Reviews

Black Roses (Royal Exchange Studio, Manchester)

Sarah Bloomer finds ”Black Roses” is as moving and heartfelt as the messages it delivers.

Black Roses
Black Roses
© (C)Jonathan Keenan

As the background audio plays out with sounds of playground laughter an eerie silence of respectful anticipation falls over the audience. Eyes, first to the floor, and then to the stage to witness a piece of real theatre with so much resting on it’s shoulders that anything less than complete emotional involvement would be an injustice.

Few people are unfamiliar with Sophie Lancaster’s story. A 20 year-old promising A Level graduate who was kicked into a coma in a vicious, unprovoked attack as she cradled her boyfriend’s bloodied and broken head in her arms. A savagery so brutal that it left the imprint of a trainer on her face.

What had begun as a few had become a gang, had become a mob and with shouts of "Let’s get the moshers!" a merciless attack born out of ignorance and intolerance had unleashed monsters from the shadows of the park. The pair was found unconscious and unrecognisable, lying side by side. Days later Sophie died from her injuries.

Originally scribed as a radio play — for which it won the BBC Audio and Music Best Speech Programme of the Year award — Black Roses was adapted for the stage following huge acclaim. It returns to the Royal Exchange under the direction of Sarah Frankcom and Susan Roberts for a sell-out run ahead of a North West Tour.
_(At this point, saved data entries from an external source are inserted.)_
(* ===== verification/Mime.v ===== *)
(** * Incremental filters and Base64 (luasocket's [mime.c])

    What the encoders the interpreter offers to scripts as [mime.*] share, and
    the Base64 encoder and decoder.  Each exported function takes the context
    left by the previous call and a block of input ([None] for [nil], the end of
    the input) and returns the output and the new context; [stream] chains such
    calls over a sequence of blocks as the filters of [ltn12] do, and
    [incremental] is the shape of the functions that carry an atom of octets
    from one call to the next. *)

From S2P Require Import Prelude CString Octets.
#[global] Open Scope Z_scope.

(** ** What the exported functions share *)

Definition CRLF : bytes := [CR; LF].
Definition EQCRLF : bytes := of_string "=" ++ CRLF.

(** The end of an exported function whose input is over: [luaL_pushresult], and
    [nil] in the place of a result whose first character is NUL. *)
Definition last_result (buffer : bytes) : option bytes :=
  match buffer with
  | [] => None
  | c :: _ => if decide (c = NUL) then None else Some buffer
  end.

(** Chained calls of [low]: every block, then [nil]; the outputs joined. *)
Definition stream {K} (low : K -> option bytes -> option bytes * K) : K -> list bytes -> bytes :=
  fix go ctx chunks :=
    match chunks with
    | [] => default [] (low ctx None).1
    | c :: chunks' =>
        let '(out, ctx') := low ctx (Some c) in default [] out ++ go ctx' chunks'
    end.

(** The column a text that starts at column [col] ends at, when none of its
    lines has more than [n] characters ([None] otherwise).  Line feeds end
    lines; carriage returns take no room. *)
Fixpoint column (n col : Z) (b : bytes) : option Z :=
  match b with
  | [] => Some col
  | c :: b' =>
      if decide (c = LF) then column n 0 b'
      else if decide (c = CR) then column n col b'
      else if decide (col + 1 <= n) then column n (col + 1) b' else None
  end.

Lemma column_app n col a b : column n col (a ++ b) = column n col a ≫= fun col' => column n col' b.
Proof.
  revert col. induction a as [|c a IH]; intros col; cbn; [done|].
  repeat case_decide; by rewrite ?IH.
Qed.

Lemma column_1 n col c :
  c <> LF -> c <> CR -> col + 1 <= n -> column n col [c] = Some (col + 1).
Proof. intros. cbn. do 2 rewrite decide_False by done. by rewrite decide_True. Qed.

Lemma column_CRLF n col : column n col CRLF = Some 0.
Proof. done. Qed.

Lemma column_EQCRLF n col : col + 1 <= n -> column n col EQCRLF = Some 0.
Proof.
  intros. unfold EQCRLF. change (of_string "=") with ["="%char].
  by rewrite column_app, column_1.
Qed.

(** ** Base64 *)

Definition b64base : bytes :=
  of_string "ABCDEFGHIJKLMNOPQRSTUVWXYZabcdefghijklmnopqrstuvwxyz0123456789+/".
Definition b64base_at (i : Z) : ascii := nth (Z.to_nat i) b64base NUL.
Definition EQ : ascii := "="%char.

(** The table is filled with 255, then the 64 digits get their values, and the
    padding character counts as the digit 0. *)
Definition b64setup : table Z :=
  let t := replicate 256 255 in
  let t := foldl (fun t i => <[Z.to_nat (uc (b64base_at (Z.of_nat i))) := Z.of_nat i]> t)
             t (seq 0 64) in
  <[Z.to_nat (uc EQ) := 0]> t.
Definition b64unbase : table Z := Eval vm_compute in b64setup.
Definition b64unbase_at (c : ascii) : Z := tbl 255 b64unbase c.

(** [input] holds the octets of the atom that [size] counts. *)
Definition b64encode (c : ascii) (input : bytes) (buffer : bytes) : bytes * bytes :=
  let input := input ++ [c] in
  match input with
  | [i0; i1; i2] =>
      let value := 0 in
      let value := Z.shiftl (value + uc i0) 8 in
      let value := Z.shiftl (value + uc i1) 8 in
      let value := value + uc i2 in
      let code3 := b64base_at (Z.land value 63) in
      let value := Z.shiftr value 6 in
      let code2 := b64base_at (Z.land value 63) in
      let value := Z.shiftr value 6 in
      let code1 := b64base_at (Z.land value 63) in
      let value := Z.shiftr value 6 in
      let code0 := b64base_at value in
      ([], buffer ++ [code0; code1; code2; code3])
  | _ => (input, buffer)
  end.

Definition b64pad (input : bytes) (buffer : bytes) : bytes * bytes :=
  match input with
  | [i0] =>
      let value := Z.shiftl (uc i0) 4 in
      let code1 := b64base_at (Z.land value 63) in
      let value := Z.shiftr value 6 in
      let code0 := b64base_at value in
      ([], buffer ++ [code0; code1; EQ; EQ])
  | [i0; i1] =>
      let value := Z.shiftl (uc i0) 8 in
      let value := Z.shiftl (Z.lor value (uc i1)) 2 in
      let code2 := b64base_at (Z.land value 63) in
      let value := Z.shiftr value 6 in
      let code1 := b64base_at (Z.land value 63) in
      let value := Z.shiftr value 6 in
      let code0 := b64base_at value in
      ([], buffer ++ [code0; code1; code2; EQ])
  | _ => ([], buffer)
  end.
(* ===== verification/Sleep.v ===== *)
(** * Clock and sleep of luasocket ([timeout.c])

    The two functions of [timeout.c] that scripts call directly: the time, and
    [sleep], which goes back to sleep when a signal wakes it early.  A time is an
    exact number of nanoseconds (the code has a double of seconds). *)

From S2P Require Import Prelude.
#[global] Open Scope Z_scope.

Definition second : Z := 1000000000.

(** [struct timespec]. *)
Record timespec : Type := TimeSpec { tv_sec : Z; tv_nsec : Z }.

Definition nanos (t : timespec) : Z := tv_sec t * second + tv_nsec t.
#[global] Arguments nanos : simpl never.

(** What [nanosleep] accepts. *)
Definition valid (t : timespec) : Prop := 0 <= tv_sec t /\ 0 <= tv_nsec t < second.

(** [nanosleep] answers its result, the remaining time when it stores one, and
    the system afterwards. *)
Class Sleeper (K : Type) : Type := {
  nanosleep : timespec -> K -> Z * option timespec * K;
  timeout_gettime : K -> Z
}.

(** What is documented of it: it sleeps at least the time asked for, or is
    interrupted and stores what is left; it refuses an invalid time and stores
    nothing.  [signals] bounds the interruptions to come. *)
Class SleeperLaws (K : Type) `{Sleeper K} (signals : K -> nat) : Prop := {
  nanosleep_sleeps t k rv rmd k' : valid t -> nanosleep t k = (rv, rmd, k') ->
    (rv = 0 /\ timeout_gettime k + nanos t <= timeout_gettime k') \/
    (rv = -1 /\ (signals k' < signals k)%nat /\
     exists r, rmd = Some r /\ valid r /\ timeout_gettime k + nanos t <= timeout_gettime k' + nanos r);
  nanosleep_refuses t k : ~ valid t -> nanosleep t k = (-1, None, k)
}.

Section Sleep.
Context {K : Type} `{Sleeper K}.
Variable fuel : nat.

Definition timeout_lua_gettime : C K Z := gets timeout_gettime.

(** The conversion of [n] to a [struct timespec]; the conversion to [int] has a
    result only in its range. *)
Definition to_timespec (n : Z) : option timespec :=
  let sec := Z.quot n second in
  if decide (- 2 ^ 31 <= sec < 2 ^ 31) then
    let nsec := n - sec * second in
    Some (TimeSpec sec (if decide (second <= nsec) then 999999999 else nsec))
  else None.

(** One call of [nanosleep]; an interrupted one is followed by a call with the
    remaining time, whose variable has no value when the call stored none. *)
Definition sleep_round (t : timespec) : C K (timespec + unit) :=
  let! k := get in
  let '(rv, rmd, k') := nanosleep t k in
  put k' ;;;
  if decide (rv = 0) then ret (inr tt)
  else match rmd with
       | Some r => ret (inl (TimeSpec (tv_sec r) (tv_nsec r)))
       | None => stop (Undefined "uninitialised remainder")
       end.

Definition timeout_lua_sleep (n : Z) : C K Z :=
  match to_timespec n with
  | None => stop (Undefined "conversion to int")
  | Some t => loop fuel sleep_round t ;;; ret 0
  end.

Lemma to_timespec_valid n :
  0 <= n < 2 ^ 31 * second -> exists t, to_timespec n = Some t /\ valid t /\ nanos t = n.
Proof.
  intros Hn. unfold to_timespec, valid, nanos, second in *.
  pose proof (Z.quot_rem' n 1000000000). pose proof (Z.rem_bound_pos n 1000000000).
  rewrite decide_True by lia. eexists. split; [done|]. cbn.
  rewrite decide_False by lia. lia.
Qed.

Lemma to_timespec_negative n :
  - (2 ^ 31 * second) < n < 0 -> exists t, to_timespec n = Some t /\ ~ valid t.
Proof.
  intros Hn. unfold to_timespec, valid, second in *.
  pose proof (Z.quot_rem' n 1000000000). pose proof (Z.rem_bound_pos_neg n 1000000000 ltac:(lia) ltac:(lia)).
  rewrite decide_True by lia. eexists. split; [done|]. cbn.
  rewrite decide_False by lia. lia.
Qed.

Context {signals : K -> nat} `{!SleeperLaws K signals}.

Lemma wp_sleep_rounds t k :
  valid t -> (signals k < fuel)%nat ->
  wp (loop fuel sleep_round t)
     (fun o k' => o = Ok tt /\ timeout_gettime k + nanos t <= timeout_gettime k') k.
Proof.
  intros Ht Hfuel.
  apply (wp_loop_measure _ (fun r k' => valid r /\ timeout_gettime k + nanos t <= timeout_gettime k' + nanos r)
           (fun _ k' => signals k')); [|split; [done|lia]|done].
  intros r k1 [Hr Hslept]. unfold sleep_round. rewrite wp_bind, wp_get. cbn [then_post].
  destruct (nanosleep r k1) as [[rv rmd] k2] eqn:Hs.
  apply nanosleep_sleeps in Hs as [[-> Hdone]|(-> & Hless & r' & -> & Hr' & Hleft)]; [| |done].
  - rewrite wp_bind, wp_put. cbn [then_post]. rewrite decide_True, wp_ret by done. split; [done|lia].
  - rewrite wp_bind, wp_put. cbn [then_post]. rewrite decide_False, wp_ret by done.
    destruct r'. split; [split; [done|cbn; lia]|done].
Qed.
End Sleep.

(** With more fuel than there are signals to come, [sleep(n)] returns no
    earlier than [n] after the call, however often a signal interrupts it; for a
    negative time it goes round on a remainder that was never stored. *)
Lemma sleep_lasts {K} `{Sleeper K} signals `{!SleeperLaws K signals} fuel n k :
  (signals k < fuel)%nat ->
  (0 <= n < 2 ^ 31 * second ->
     exists k', timeout_lua_sleep fuel n k = (Ok 0, k') /\ timeout_gettime k + n <= timeout_gettime k') /\
  (- (2 ^ 31 * second) < n < 0 ->
     timeout_lua_sleep fuel n k = (Stop (Undefined "uninitialised remainder"), k)).
Proof.
  intros Hfuel. split; intros Hn.
  - destruct (to_timespec_valid n Hn) as (t & Ht & Hv & <-). unfold timeout_lua_sleep. rewrite Ht.
    destruct (proj1 (wp_run _ _ _) (wp_sleep_rounds fuel t k Hv Hfuel)) as (? & k' & Hrun & -> & Hle).
    exists k'. unfold bind. by rewrite Hrun.
  - destruct (to_timespec_negative n Hn) as (t & Ht & Hv). unfold timeout_lua_sleep. rewrite Ht.
    destruct fuel as [|fuel]; [lia|]. rewrite loop_S. unfold sleep_round, bind. cbn.
    by rewrite (nanosleep_refuses t k Hv).
Qed.

(** A system that sends some signals, each halfway through the sleep it finds. *)
Record drowsy : Type := Drowsy { clock : Z; alarms : nat }.

#[global] Instance drowsy_sleeper : Sleeper drowsy := {
  nanosleep t k :=
    if decide (0 <= tv_sec t /\ 0 <= tv_nsec t < second) then
      match alarms k with
      | O => (0, None, Drowsy (clock k + nanos t) 0)
      | S a => (-1, Some (TimeSpec (tv_sec t) (tv_nsec t / 2)),
                Drowsy (clock k + (tv_nsec t - tv_nsec t / 2)) a)
      end
    else (-1, None, k);
  timeout_gettime := clock
}.

#[global] Instance drowsy_laws : SleeperLaws drowsy alarms.
Proof.
  split.
  - intros t k rv rmd k' Hv. pose proof Hv as [Hs Hn]. cbn. rewrite decide_True by done.
    destruct (alarms k) as [|a] eqn:Ha; intros [= <- <- <-]; cbn; [left; split; [done|lia]|right].
    split; [done|]. split; [lia|]. eexists. split; [done|]. unfold valid, nanos, second in *. cbn.
    pose proof (Z.div_mod (tv_nsec t) 2). pose proof (Z.mod_pos_bound (tv_nsec t) 2). lia.
  - intros t k Hv. cbn. by rewrite decide_False.
Qed.

Example sleep_lasts_witness :
  (exists k', timeout_lua_sleep 5 2500000000 (Drowsy 7 3) = (Ok 0, k') /\ 7 + 2500000000 <= clock k') /\
  timeout_lua_sleep 5 (-1500000000) (Drowsy 7 3) = (Stop (Undefined "uninitialised remainder"), Drowsy 7 3).
Proof.
  split.
  - apply (proj1 (sleep_lasts alarms 5 2500000000 (Drowsy 7 3) ltac:(cbn; lia))). unfold second; lia.
  - apply (proj2 (sleep_lasts alarms 5 (-1500000000) (Drowsy 7 3) ltac:(cbn; lia))). unfold second; lia.
Defined.
(* ===== verification/Net.v ===== *)
(** * Descriptors of sockets

    The socket calls of the system as a class over its state, each on the
    descriptor it is given, and what is documented of them as laws: the state
    stands for a table of the descriptors the process has open, and a call
    changes the entries it is documented to change and no others.  Seen from one
    descriptor the system is a [Kernel] of [Socket.v]. *)

From S2P Require Import Prelude CString Transport Socket.
#[global] Open Scope Z_scope.

Definition EBADF : Z := 9.
Definition ECONNABORTED : Z := 103.
Definition EINPROGRESS : Z := 115.
Definition O_NONBLOCK : Z := 2048.
Definition AF_UNSPEC : Z := 0.
Definition AF_INET : Z := 2.
Definition SOCK_STREAM : Z := 1.

(** [struct sockaddr_in], address and port as numbers; [struct hostent] with the
    addresses of its list. *)
Record sockaddr : Type := SockAddr { sin_family : Z; sin_addr : Z; sin_port : Z }.
Record hostent : Type := HostEnt {
  h_name : bytes; h_aliases : list bytes; h_addr_list : list Z
}.
Inductive select_calls (n : Z) (rfds wfds efds : gset Z) (lim : t_timeout) :
    N -> Z -> gset Z * gset Z * gset Z -> N -> Prop :=
| select_interrupted k k' r sets k'' :
    net_select n rfds wfds efds (time_left lim k) k = (-1, rfds, wfds, efds, EINTR, k') ->
    select_calls n rfds wfds efds lim k' r sets k'' -> select_calls n rfds wfds efds lim k r sets k''
| select_answers k r rfds' wfds' efds' errno k' :
    net_select n rfds wfds efds (time_left lim k) k = (r, rfds', wfds', efds', errno, k') ->
    ~ (r < 0 /\ errno = EINTR) -> select_calls n rfds wfds efds lim k r (rfds', wfds', efds') k'.

(** [select] on sets of descriptors ends within the limit, with the system's
    answer. *)
Lemma wp_socket_select n rfds wfds efds lim k0 :
  (patience k0 < fuel)%nat ->
  wp (socket_select fuel n rfds wfds efds lim) (fun o k => exists r sets, o = Ok (r, sets) /\ passes k0 k /\
    descs k = descs k0 /\ select_calls n rfds wfds efds lim k0 r sets k /\ selected (rfds, wfds, efds) r sets /\
    (forall D, deadline lim = Some D -> net_time k <= Z.max (net_time k0) D + overrun delta (patience k0))) k0.
Proof.
  intros Hfuel. pose proof net_delta as Hdelta. unfold socket_select.
  apply (wp_loop_measure _ (fun sets k => sets = (rfds, wfds, efds) /\ passes k0 k /\ descs k = descs k0 /\
    (forall r sets k', select_calls n rfds wfds efds lim k r sets k' -> select_calls n rfds wfds efds lim k0 r sets k') /\
    (forall D, deadline lim = Some D -> net_spent k <= Z.max (net_time k0) D + 2 * delta * Z.of_nat (patience k0)))
    (fun _ k => patience k)); [|split; [done|]; split; [apply passes_refl|]; split; [done|]; split; [done|]; unfold net_spent; lia|done].
  intros [[r0 w0] e0] k ([= -> -> ->] & Hp & Hd & Hcalls & Ht). rewrite wp_bind, wp_get. cbn [then_post]. cbv zeta.
  set (t := timeout_getretry _ _). destruct (retry_wait (net_time k) lim) as [_ Hsome]. fold t in Hsome.
  destruct (net_select _ _ _ _ _ k) as [[[[[r r1] w1] e1] errno] k'] eqn:Hs. pose proof Hs as Hcall.
  apply net_select_law in Hs as (Hpk & Hk & Hlimit & Hr & Hintr & Hsame & Hsets); [|intros limit; case_decide; [by intros [= <-]|done]].
  rewrite wp_bind, wp_put. cbn [then_post]. rewrite wp_ret.
  assert (passes k0 k') as Hp' by by eapply passes_trans.
  assert (forall D, deadline lim = Some D -> net_time k' <= Z.max (net_time k) D + delta) as Hk'.
  { intros D HD. destruct (Hsome D HD). specialize (Hlimit t). rewrite decide_True in Hlimit by done.
    specialize (Hlimit eq_refl). lia. }
  pose proof Hpk as [Hpat _]. pose proof Hp as [Hp0 _]. unfold overrun, net_spent in *.
  destruct (decide (r < 0 /\ errno = EINTR)) as [[Hneg Herr]|Hdone].
  - destruct (Hintr ltac:(lia)) as [_ Hless]. specialize (Hless Herr). destruct (Hsame ltac:(lia)) as (-> & -> & ->). split; [|done]. split; [done|]. split; [done|].
    split; [congruence|]. split.
    { intros r' sets k'' Hc. apply Hcalls. eapply select_interrupted; [|done].
      assert (r = -1) as -> by lia. by rewrite <- Herr. }
    intros D HD. specialize (Ht D HD). specialize (Hk' D HD). nia.
  - eexists r, _. split; [done|]. split; [done|]. split; [congruence|].
    split; [by eapply Hcalls, select_answers|]. split.
    { destruct (decide (r = -1)) as [Hm|]; [left|right; apply Hsets; lia].
      destruct (Hsame Hm) as (-> & -> & ->). done. }
    intros D HD.
    specialize (Ht D HD). specialize (Hk' D HD). nia.
Qed.

Lemma host_error_done (hp : option hostent) h_errno errno :
  host_error hp h_errno errno = IO_DONE <-> hp <> None.
Proof. unfold host_error. repeat case_decide; unfold IO_DONE, IO_UNKNOWN in *; naive_solver lia. Qed.

Lemma wp_gethostbyname name k :
  wp (socket_gethostbyname name) (fun o k' => exists e hp, o = Ok (e, hp) /\ passes k k' /\ descs k' = descs k /\
    (e = IO_DONE <-> hp <> None) /\ (forall h, hp = Some h -> h_addr_list h <> [])) k.
Proof.
  unfold socket_gethostbyname. rewrite wp_bind, wp_get. cbn [then_post].
  destruct (net_gethostbyname name k) as [[[hp h_errno] errno] k'] eqn:Hg.
  apply net_gethostbyname_law in Hg as (Hp & Hd & Ha). rewrite wp_bind, wp_put. cbn [then_post]. rewrite wp_ret.
  eexists _, hp. split; [done|]. do 2 (split; [done|]). split; [|done]. apply host_error_done.
Qed.
End Specs.

(** ** Connecting and accepting *)

(** Connecting ends: the call returns by the moment the time limit set on the
    object has passed since the operation was marked as started (but for the time
    of the system calls themselves), whatever interrupts it; a closed socket is
    refused without a system call, no other descriptor is touched, and the
    descriptor is left in the mode it had. *)
Theorem socket_connect_in_time {N} descs patience delta `{NetLaws N descs patience delta}
    fuel addr (s0 : @sock N) :
  (fd s0 <> SOCKET_INVALID -> does_not_block descs (fd s0) (os s0)) -> (patience (os s0) < fuel)%nat ->
  exists e s, socket_connect fuel addr s0 = (Ok e, s) /\ fd s = fd s0 /\ tm s = tm s0 /\
    only_on descs (fd s0) (os s0) (os s) /\ (fd s0 = SOCKET_INVALID -> e = IO_CLOSED) /\
    (forall D, deadline (tm s0) = Some D ->
       net_time (os s) <= Z.max (net_time (os s0)) D + overrun delta (S (patience (os s0)))).
Proof.
  intros Hnb Hfuel. pose proof (wp_socket_connect descs patience delta fuel addr s0 Hnb Hfuel) as Hwp.
  apply wp_run in Hwp as (o & s & Hrun & e & -> & (Hf & Htm & _) & Hon & Hc & Ht). by exists e, s.
Qed.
The play is a two-sided tale: a harrowing hate crime and the effect of death on those left behind. Through the words of Sophie’s mother Sylvia Lancaster, Julie Hesmondhalgh delivers an elegy to Sophie that is equal measures of candid remembrance and inconsolable grief. Her words are interlaced with the award-winning Simon Armitage’s poem in a sorrowful conversation through which Rachel Austin tells Sophie’s story. Both performers are outstanding.

Reprising a role that convinced her to swap the cobbles of Coronation Street for the stage Hesmondhalgh summons unwavering conviction from deep within the empty despair of a maternal soul. Rachel Austin dressed in raggedy black, back-combed hair, adorned with black lipstick exposes frenzied energy and quiet vulnerability in a mesmerising and tasteful testament.

Amanda Stoodley’s set design is symbolic of the contrast between the present and the after-life. The characters never touch — although they reach out to — but are separated in different worlds as they try to make sense of the how and why. "Something in their lives despises ours. The difference between us is what they can’t stand". This play renders an emotional connection so deep that it moves the audience to tears.

As bitter scars of Black Roses bloomed on her bruised and battered body, even in the case of art imitating life, death can be difficult to watch. But the understated power of this play transcends choking enlightenment with a determination to disseminate Sophie’s story and to Stamp Out Prejudice Hatred & Intolerance Everywhere. They are doing it for S.O.P.H.I.E. and in everlasting silence her voice can still be heard.

Black Roses continues until 8 March.